The key downside risk could be Management being unable to monetize the Company at a valuation commensurate with their innovation. In the recent TWST interview, Management said they believe they “…could potentially do something along the lines of a Celgene-Abraxis type transaction, where Celgene acquired Abraxis for $2.9 billion upfront…” Bridging the valuation gap between a $134 million market capitalization and a multi-billion payout could require definitive regulatory clarity, sizeable commercial validation, and a copious amount of stock market exuberance.

Conclusion

Provectus Biopharmaceuticals, Inc. (OTCMKTS: PVCT) is an extremely undervalued company whose share price does not reflect clear, compelling safety, pre-clinical, clinical and multi-indication viability data for oncology and dermatology indications, a large and growing addressable market hungry for effective solutions, ease of drug administration, low drug production costs, high gross margins, a large intellectual property portfolio, and a management team focused on monetizing their innovation.

As additional trials are conducted, further regulatory clarity is sought, regional and/or global license transactions are consummated, dermatology compound PH-10 is licensed, and there is greater awareness of the Company and stock in the investment community, Provectus’ market capitalization should increase substantially from here.

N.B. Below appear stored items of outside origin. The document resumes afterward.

(** An [xml.etree.ElementTree.Element]: tag, attribute dictionary, the text
    before the first child ([None] when there is none) and the children in
    document order. *)
#[warnings="-register-all"]
Inductive Element :=
  | Elem (tag : string) (attrib : gmap string string)
         (text : option string) (children : list Element).

Definition tag (e : Element) : string :=
  match e with Elem t _ _ _ => t end.
Definition attrib (e : Element) : gmap string string :=
  match e with Elem _ a _ _ => a end.
Definition text (e : Element) : option string :=
  match e with Elem _ _ x _ => x end.
Definition children (e : Element) : list Element :=
  match e with Elem _ _ _ cs => cs end.

Definition has_tag (name : string) (e : Element) : bool :=
  bool_decide (tag e = name).

(** [elem.get(attr)] *)
Definition get (e : Element) (attr : string) : option string :=
  attrib e !! attr.

(** [elem.findall(name)] for a plain tag name: the direct children with
    that tag, in document order. *)
Definition findall (e : Element) (name : string) : list Element :=
  List.filter (has_tag name) (children e).

(** [elem.find(name)] for a plain tag name: the first such child. *)
Definition find (e : Element) (name : string) : option Element :=
  List.find (has_tag name) (children e).

(** [elem.iter()]: the element and all its descendants, in document
    order. *)
Fixpoint iter (e : Element) : list Element :=
  match e with
  | Elem _ _ _ cs => e :: flat_map iter cs
  end.

(** [elem.findall(".//" + name)]: every descendant with that tag, at any
    depth and in document order; the element itself is not included. *)
Definition findall_descendants (e : Element) (name : string) : list Element :=
  List.filter (has_tag name) (flat_map iter (children e)).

The share price should enjoy dramatically more upside when global pharmaceutical companies fully embrace PV-10’s oncology value proposition, paying a premium for this fully owned, multi-indication, cancer treatment asset.

Disclaimer

This letter is for informational and educational purposes only and should not be construed to constitute investment advice. Nothing contained herein should constitute a solicitation, recommendation or endorsement to buy or sell any security by the author. The author owns shares of stock of Provectus Biopharmaceuticals, Inc. He has no obligation to update the information contained herein and may make investment decisions in the future that are inconsistent with the views expressed in this letter. The author makes no representation or warranties as to the accuracy, completeness or timeliness of the information, text or other items contained in this presentation. The author expressly disclaims all liability for errors or omissions in, or the misuse or misinterpretation of, any information contained in this letter.